The effects of the drug are often dependent upon the setting in which it is taken. Environments that are hostile cause dysphoric states or “Bad Trips,” or in some way are troubling to the user; this fear is then amplified and turned into a hallucinogenic nightmare. If taken alone, this is normally dictated by where the user’s mental state is at the time. If you are prone to depression or other mental illness, the drug can become very introspective and amplify and bring out those latent conditions. There are reports of the break with reality the drug causes to lead some individuals to jump out of windows because they can fly, or step in front of a car because they think they can stop it. You have to break a few eggs to make a cake – it’s one way to thin the herd, as projects like Mk Ultra and even Charles Manson’s Spahn Ranch summer camp have proven the drug can be used to manipulate the weak. So it is advised to leave a trail of breadcrumbs for yourself when leaving your mind to explore.

 

 

One personal example of this is when I was tripping once (and I have hundreds of stories that begin like this…), I decided to sit in the hallway of my apartment and play with a Ouija Board while my roommates were asleep.
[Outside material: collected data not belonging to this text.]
(* ===== verification/Artifact.v ===== *)
(** * Artifact: minting and verifying the signed contract
    ([crates/wc-core/src/contract.rs], from the payload to admission)

    The JOSE library ([jsonwebtoken]), base64 and serde's derived (de)serialisers are
    third-party code: the parameter [Jose].  What the round trip relies on of them is
    [JoseLaws], stated about one call of [jsonwebtoken::decode] at a time. *)

From S2P Require Import Prelude Text Errors Model Zone Json Canon Contract.

(** ** Algorithms *)

(** [jsonwebtoken::Algorithm]. *)
Inductive Algorithm :=
| HS256 | HS384 | HS512 | ES256 | ES384 | RS256 | RS384 | RS512 | PS256 | PS384 | PS512 | EdDSA.
#[global] Instance Algorithm_eq_dec : EqDecision Algorithm.
Proof. solve_decision. Defined.

(** The JOSE header name of an algorithm. *)
Definition alg_name (a : Algorithm) : string :=
  match a with
  | HS256 => "HS256" | HS384 => "HS384" | HS512 => "HS512" | ES256 => "ES256" | ES384 => "ES384"
  | RS256 => "RS256" | RS384 => "RS384" | RS512 => "RS512" | PS256 => "PS256" | PS384 => "PS384"
  | PS512 => "PS512" | EdDSA => "EdDSA"
  end.

Definition ACCEPTED_ALG_NAMES : list string := ["ES256"; "ES384"; "EdDSA"; "PS256"; "RS256"].
Definition CONTRACT_ALG_NAMES : list string := ["ES256"; "ES384"; "EdDSA"].
Definition ASYMMETRIC_ALGS : list Algorithm := [ES256; ES384; EdDSA].

Definition CONTRACT_TYP : string := "warden-connection+jws".
Definition PAYLOAD_SCHEMA : N := 1.
Definition MAX_CONTRACT_BYTES : N := 64 * 1024.

(** ** The payload *)

Record Party := mkParty {
  party_id : EntityId;
  party_zone : ZoneId;
  party_tier : Tier;
  party_card : option string;
  party_manifest : option string;
  party_surface_digest : option string
}.
#[global] Instance Party_eq_dec : EqDecision Party.
Proof. solve_decision. Defined.

Record Assurance := mkAssurance {
  attestation : list string;
  reattest_every : string;
  posture : Posture
}.
#[global] Instance Assurance_eq_dec : EqDecision Assurance.
Proof. solve_decision. Defined.
Definition Assurance_default : Assurance := mkAssurance [] "24h" Attested.

Record ContractPayload := mkPayload {
  pl_typ : string;
  pl_cid : Cid;
  pl_iss : string;
  pl_aud : string;
  pl_jti : Jti;
  pl_iat : N;
  pl_nbf : N;
  pl_exp : N;
  pl_caller : Party;
  pl_callee : Party;
  pl_surface : Surface;
  pl_terms : Terms;
  pl_assurance : Assurance;
  pl_approval : ApprovalRef;
  pl_policy_version : string;
  pl_schema : N
}.
#[global] Instance ContractPayload_eq_dec : EqDecision ContractPayload.
Proof. solve_decision. Defined.

Definition ContractPayload_new (cid : Cid) (jti : Jti) (iss aud : string) (caller callee : Party)
    : ContractPayload :=
  mkPayload CONTRACT_TYP cid iss aud jti 0 0 0 caller callee Surface_default Terms_default
    Assurance_default standing "" PAYLOAD_SCHEMA.

Definition assert_coherent (p : ContractPayload) : result unit :=
  guard_err (negb (bool_decide (pl_typ p = CONTRACT_TYP))) SCHEMA_UNKNOWN $
  guard_err (pl_exp p <=? pl_nbf p)%N MINT_PRECONDITION_FAILED $
  guard_err (Surface_is_empty (pl_surface p)) MINT_PRECONDITION_FAILED $
  guard_err (bool_decide (party_surface_digest (pl_callee p) = None)) MINT_PRECONDITION_FAILED $
  let items := surf_tools (pl_surface p) ++ surf_skills (pl_surface p) in
  guard_err (negb (bool_decide (length (sort_dedup items) = length items))) SURFACE_NOT_SUBSET $
  Ok tt.

(** ** The JOSE library *)

(** The fields of [jsonwebtoken::Header] this code sets or reads. *)
Record Header := mkHeader { hdr_alg : Algorithm; hdr_kid : option string; hdr_typ : option string }.

(** The parts of [jsonwebtoken::jwk::Jwk] that [add_jwks] reads; [jwk_material] stands for
    the key parameters, which only [DecodingKey::from_jwk] looks into. *)
Inductive EllipticCurve := P256 | P384 | P521 | Ed25519.
Inductive AlgorithmParameters :=
| EllipticCurveKey (curve : EllipticCurve)
| RSA
| OctetKey
| OctetKeyPair (curve : EllipticCurve).
Inductive PublicKeyUse := Signature | Encryption | OtherUse.

Record Jwk := mkJwk {
  jwk_algorithm : AlgorithmParameters;
  jwk_use : option PublicKeyUse;
  jwk_kid : option string;
  jwk_key_algorithm : option string;
  jwk_material : string
}.

Class Jose := {
  EncodingKey : Type;
  DecodingKey : Type;
  (** [EncodingKey::from_ec_pem], [from_ed_pem]; [DecodingKey::from_ec_pem],
      [from_ed_pem], [from_jwk]. *)
  encoding_from_ec_pem : string → option EncodingKey;
  encoding_from_ed_pem : string → option EncodingKey;
  decoding_from_ec_pem : string → option DecodingKey;
  decoding_from_ed_pem : string → option DecodingKey;
  decoding_from_jwk : Jwk → option DecodingKey;
  (** [serde_json::from_str::<JwkSet>]. *)
  jwkset_from_str : string → option (list Jwk);
  (** [jsonwebtoken::crypto::sign], base64url text. *)
  crypto_sign : string → EncodingKey → Algorithm → option string;
  (** [URL_SAFE_NO_PAD]. *)
  b64url_encode : string → string;
  b64url_decode : string → option string;
  (** [serde_json::to_vec(&Header)] and [jsonwebtoken::decode_header]. *)
  header_to_vec : Header → string;
  decode_header : string → option Header;
  (** [serde_json::to_vec(&ContractPayload)] and [from_value::<ContractPayload>]. *)
  payload_to_vec : ContractPayload → string;
  payload_from_value : Value → option ContractPayload;
  (** [jsonwebtoken::decode::<Value>] with every claim check turned off. *)
  jwt_decode : string → DecodingKey → Algorithm → option Value
}.

(** [Header::new(alg)]: typ defaults to "JWT". *)
Definition Header_new (alg : Algorithm) : Header := mkHeader alg None (Some "JWT").

(** ** Keys *)

Inductive Custody := Local | Delegated.

Definition Custody_as_str (c : Custody) : string :=
  match c with Local => "local" | Delegated => "delegated" end.

(** [Box<dyn Signer>]: bytes to sign to raw signature bytes. *)
Definition Signer := string → result string.

Record IssuerKey := mkIssuerKey {
  ik_kid : string;
  ik_alg : Algorithm;
  ik_custody : Custody;
  ik_signer : Signer
}.

Definition jws_signature_len (alg : Algorithm) : option N :=
  match alg with
  | ES256 | EdDSA => Some 64%N
  | ES384 => Some 96%N
  | _ => None
  end.

Definition external (kid : string) (alg : Algorithm) (signer : Signer) : result IssuerKey :=
  guard_err (negb (bool_decide (alg ∈ ASYMMETRIC_ALGS))) ALG_NOT_ASYMMETRIC $
  Ok (mkIssuerKey kid alg Delegated signer).

Definition sign_input (k : IssuerKey) (signing_input : string) : result string :=
  let? sig := ik_signer k signing_input in
  match jws_signature_len (ik_alg k) with
  | Some expected =>
    guard_err (negb (bool_decide (str_len sig = expected))) SIGNATURE_INVALID $ Ok sig
  | None => guard_err (bool_decide (sig = "")) SIGNATURE_INVALID $ Ok sig
  end.

Section WithJose.
Context `{Jose, SerdeParse}.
Monster Magnet’s Dopes to Infinity album was playing in the background, and once it got to the song “Ego the Living Planet” (for ten points of comic book trivia, it’s named after a Marvel comic character), the singer begin to chant, “I talk to planets, Baby” when it builds in intensity; this, coupled with the fact that my roommate’s door was cracked and the oscillating fan inside his room was blowing out into the hallway, made me think demons were blown into my head and I was becoming possessed by a 14th century French prince. Remembering a piece of druggie folklore stating that if you are having a bad trip, drink some milk, I ran outside and down the street in my boxers to the corner market as the sun was rising. I bolted into the store and snatched a gallon of milk out of the cooler, which I did not pay for to the cashier’s shock, before I tried to chug it in the doorway as I left. I then threw it back up on the sidewalk, and doves flew out of the splatter; I then walked back home, where the chirping of the birds reminded me I was tripping. So while LSD can provide a path to incredible spiritual experiences, these are best conducted in a very controlled, ritual environment.

 

 

While LSD may have waned in popularity over the years, its impact can be felt in the music your parents grew up listening to, from Black Sabbath to Blue Cheer, and the ripple into heavy metal passed from its forefathers inspired bands from Slayer to Mastodon. For a more in depth look at its impact on music, check out the article we did on pyschonauts from our Magick of Metal series right here. It’s not a drug I regret doing, but I would probably crack up like Easter egg if I ever tried doing it again. My last acid trip was spent in a closet making music, and I think that was a fitting farewell to a good teacher that just happened to come on a piece of blotter paper – and if I stay up any later writing this, I’ll start having flashbacks and the walls will turn green and start breathing.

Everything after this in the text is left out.